Bahnstrecken nach Coburg

Bahnhof Coburg[Bearbeiten | Quelltext bearbeiten]

Der Bahnhof Coburg ist die wichtigste Station für die Stadt Coburg und das Umland. Hier beginnen die Bahnstrecken nach Bad Rodach, nach Sonneberg, nach Lichtenfels und Nürnberg sowie nach Kulmbach. Ab Dezember 2017 sind auch einzelne ICE-Halte, von der Schnellfahrstrecke Nürnberg–Erfurt, vorgesehen.
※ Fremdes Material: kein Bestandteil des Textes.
(* ===== verification/Shootdown.v ===== *)
(** * The shootdown protocol, step by step (kernel/src/mm/tlb.rs, sched/mod.rs)

    One sender runs [shootdown_range] while every CPU switches address
    spaces, takes timer interrupts, refills its TLB and serves requests. Each
    access to the shared state is a step of its own, so the theorems hold for
    every interleaving: the sender publishes slot by slot, polls, withdraws
    what timed out and posts flushes; a handler claims, invalidates and
    drains; a context switch marks the new address space, writes CR3 and
    clears the mark of the old one. *)

From S2P Require Import Prelude Tlb.

(** Where a CPU is in [service_incoming_shootdown_and_drain], or in
    [on_cpu_tick] between its flush and its stamp. *)
Inductive Handler := HIdle | HClaimed | HDraining | HTicking.

(** Where a CPU is in a switch of CR3. *)
Inductive Switch := Settled | Loading (new : Z) | Unloading (old : Z).

Record Cpu := mkCpu { cpu_cr3 : Z; cached : list Z; handler : Handler; switch : Switch }.

(** Where the sender is in [shootdown_range]. *)
Inductive Sender :=
  | Ready
  | Publishing (todo targets : list nat)
  | Waiting (remaining : list nat)
  | Posting (remaining : list nat)
  | Returned (clean : bool).

Record Machine := mkMachine { m_tlb : Tlb; m_cpus : nat -> Cpu; m_sender : Sender }.

Definition set_cpu (c : nat) (u : Cpu) (f : nat -> Cpu) : nat -> Cpu := fun c' => if decide (c' = c) then u else f c'.
Definition set_cached (l : list Z) (u : Cpu) : Cpu := mkCpu (cpu_cr3 u) l (handler u) (switch u).
Definition set_handler (h : Handler) (u : Cpu) : Cpu := mkCpu (cpu_cr3 u) (cached u) h (switch u).
Definition set_switch (w : Switch) (u : Cpu) : Cpu := mkCpu (cpu_cr3 u) (cached u) (handler u) w.

Section protocol.

(** CPU [me] has cleared the entries of [[lo, hi)] in the page tables of
    [cr3] and invalidates them. *)
Context (me : nat) (cr3 lo hi : Z).

Definition in_range (p : Z) : Prop := lo <= p < hi.

(** [shootdown_range] up to the snapshot of its targets. *)
Definition begin_shootdown (u : Cpu) (t : Tlb) : Cpu * Sender :=
  let u := set_cached (local_invlpg_range lo hi (cached u)) u in
  (u, if negb (SMP_ACTIVE t) then Returned true
      else if shootdown_targets me cr3 t =? 0 then Returned true
      else Publishing (mask_bits (shootdown_targets me cr3 t)) (mask_bits (shootdown_targets me cr3 t))).
(* ===== verification/Teardown.v ===== *)
(** * Taking address spaces apart (kernel/src/proc/mod.rs, mm/vmm.rs)

    [free_vm_space], which drops the references of every mapped page, frees
    the frames nobody else holds and then the tables themselves, and
    [unmap_and_free_range_in], the unmapping of a range in batches with a
    shootdown between the clearing of entries and the release of frames.
    Whether a shootdown was acknowledged by every CPU is an argument; frames
    go to the quarantine of [Tlb] where it was not. The address space's lock
    is taken as held, and the generation counter that tells faults in flight
    to start over is left out. *)

From S2P Require Import Prelude InodePins Vma Rss PageTable Resident Fork Tlb.

(** What the teardown needs of the frame layer, besides references: giving a
    reference up, and giving a frame back. *)
Class FrameRelease (F : Type) := {
  fs_dec : Z -> F -> Z * F;
  fs_free : Z -> F -> F;
  fs_refcountable : Z -> bool }.

Class FrameReleaseLaws (F : Type) `{FrameSource F, FrameRefs F, FrameRelease F} : Prop := {
  fs_owned_tracked f p : fs_ok f -> fs_owned f p -> fs_tracked p;
  fs_dec_ok f p : fs_ok f -> fs_ok (snd (fs_dec p f));
  fs_dec_owned f p q : fs_ok f -> fs_owned (snd (fs_dec p f)) q <-> fs_owned f q;
  fs_dec_value f p : fs_ok f -> 0 <= p -> p mod 4096 = 0 -> fs_tracked p -> fst (fs_dec p f) = Z.max 0 (fs_share f p - 1);
  fs_dec_share f p q : fs_ok f -> 0 <= p -> p mod 4096 = 0 -> 0 <= q -> q mod 4096 = 0 -> fs_tracked q ->
    fs_share (snd (fs_dec p f)) q = if p =? q then Z.max 0 (fs_share f q - 1) else fs_share f q;
  fs_free_ok f p : fs_ok f -> fs_owned f p -> fs_ok (fs_free p f);
  fs_free_share f p q : fs_ok f -> fs_share (fs_free p f) q = fs_share f q;
  fs_free_owned f p q : fs_ok f -> fs_owned f p -> fs_share f p = 0 -> fs_owned (fs_free p f) q <-> fs_owned f q /\ q <> p }.

(** [while addr < end { body(addr); addr += 0x1000 }]. *)
Fixpoint page_loop {S : Type} (fuel : nat) (addr end_ : Z) (body : Z -> S -> S) (s : S) : S :=
  match fuel with
  | O => s
  | S fuel => if addr <? end_ then page_loop fuel (add64 addr 0x1000) end_ body (body addr s) else s
  end.
(* ===== verification/KernelFrames.v ===== *)
(** * The frame allocator as the source of page tables

    The frame layer of [Frames] implements the interfaces the page tables
    and the fork are written against: [pmm::alloc_page] with the drain of
    deferred frees in front of it, and the reference counts. *)

From S2P Require Import Prelude Vma Pmm Refcount Frames Rss PageTable Resident Fork Teardown.

(** Frames that wait for their release: pages that are still taken, each
    once. *)
Definition ring_ok (s : Frames) : Prop :=
  (forall k e, DEFERRED s !! k = Some e -> e <> 0 -> 0 < e /\ e mod 4096 = 0 /\ used s (pfn e) = true) /\
  (forall j k e, DEFERRED s !! j = Some e -> DEFERRED s !! k = Some e -> e <> 0 -> j = k).

Definition refs_ok `{PmmConfig} (s : Frames) : Prop :=
  exists t, REFCOUNTS s = Some t /\ length t = MAX_PAGES /\ Forall (in_word 16) t.

(** The frames of the kernel image are never handed out, nor are those whose
    release waits for a pin. *)
Record kernel_ok `{PmmConfig} (managed : nat -> bool) (s : Frames) : Prop := {
  kf_inv : frames_inv managed s;
  kf_zero : used s 0 = true;
  kf_ring : ring_ok s;
  kf_refs : refs_ok s;
  kf_static p : 0 <= p -> p mod 4096 = 0 -> (pfn p < MAX_PAGES)%nat -> is_kernel_static_phys (pmm s) p = true -> used s (pfn p) = true;
  kf_pending q : wpending (pin_word s q) = true -> used s q = true }.

(** A page somebody holds: taken from the frames that are handed out, and
    not about to be released. *)
Record kernel_owned `{PmmConfig} (managed : nat -> bool) (s : Frames) (p : Z) : Prop := {
  ko_frame : page_frame p;
  ko_range : (pfn p < MAX_PAGES)%nat;
  ko_used : used s (pfn p) = true;
  ko_ring : p ∉ DEFERRED s;
  ko_pending : wpending (pin_word s (pfn p)) = false;
  ko_static : is_kernel_static_phys (pmm s) p = false;
  ko_managed : managed (pfn p) = true }.

(** The out-of-memory killer as the allocation sees it: the victim gives its
    memory back in its own exit path. *)
Definition oom_quiet `{PmmConfig} (managed : nat -> bool) (oom : Frames -> bool * Frames) : Prop :=
  forall s, kernel_ok managed s ->
    kernel_ok managed (snd (oom s)) /\ REFCOUNTS (snd (oom s)) = REFCOUNTS s /\
    (forall p, kernel_owned managed s p -> kernel_owned managed (snd (oom s)) p).

Section source.
Context `{PmmConfig} (managed : nat -> bool) (oom : Frames -> bool * Frames) (now : Z).
Hypothesis Hsmall : Z.of_nat MAX_PAGES * 4096 <= 2 ^ 52.
Hypothesis Hoom : oom_quiet managed oom.
Implicit Types (s : Frames) (p q : Z).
Der Bahnhof hat fünf Gleise, ein Service-Center und mehrere Geschäfte im Empfangsgebäude. Am Bahnhof halten alle Buslinien des Omnibusverkehr Franken und auch die Coburger Stadtbuslinien (SÜC). Im Herbst 2007 war am Bahnhof Baubeginn des Zentralen Omnibusbahnhofes (ZOB) mit zwölf Halteplätzen sowie drei Warteplätzen. Fertigstellung war für Ende 2008 vorgesehen, hatte sich aber bis Ende August 2009 verzögert. Der ZOB soll die drei Nahverkehrsprodukte Bahn, Stadtbus und Regionalbus miteinander verknüpfen und so den Nahverkehr in Coburg attraktiver machen.

Bahnhof Creidlitz[Bearbeiten | Quelltext bearbeiten]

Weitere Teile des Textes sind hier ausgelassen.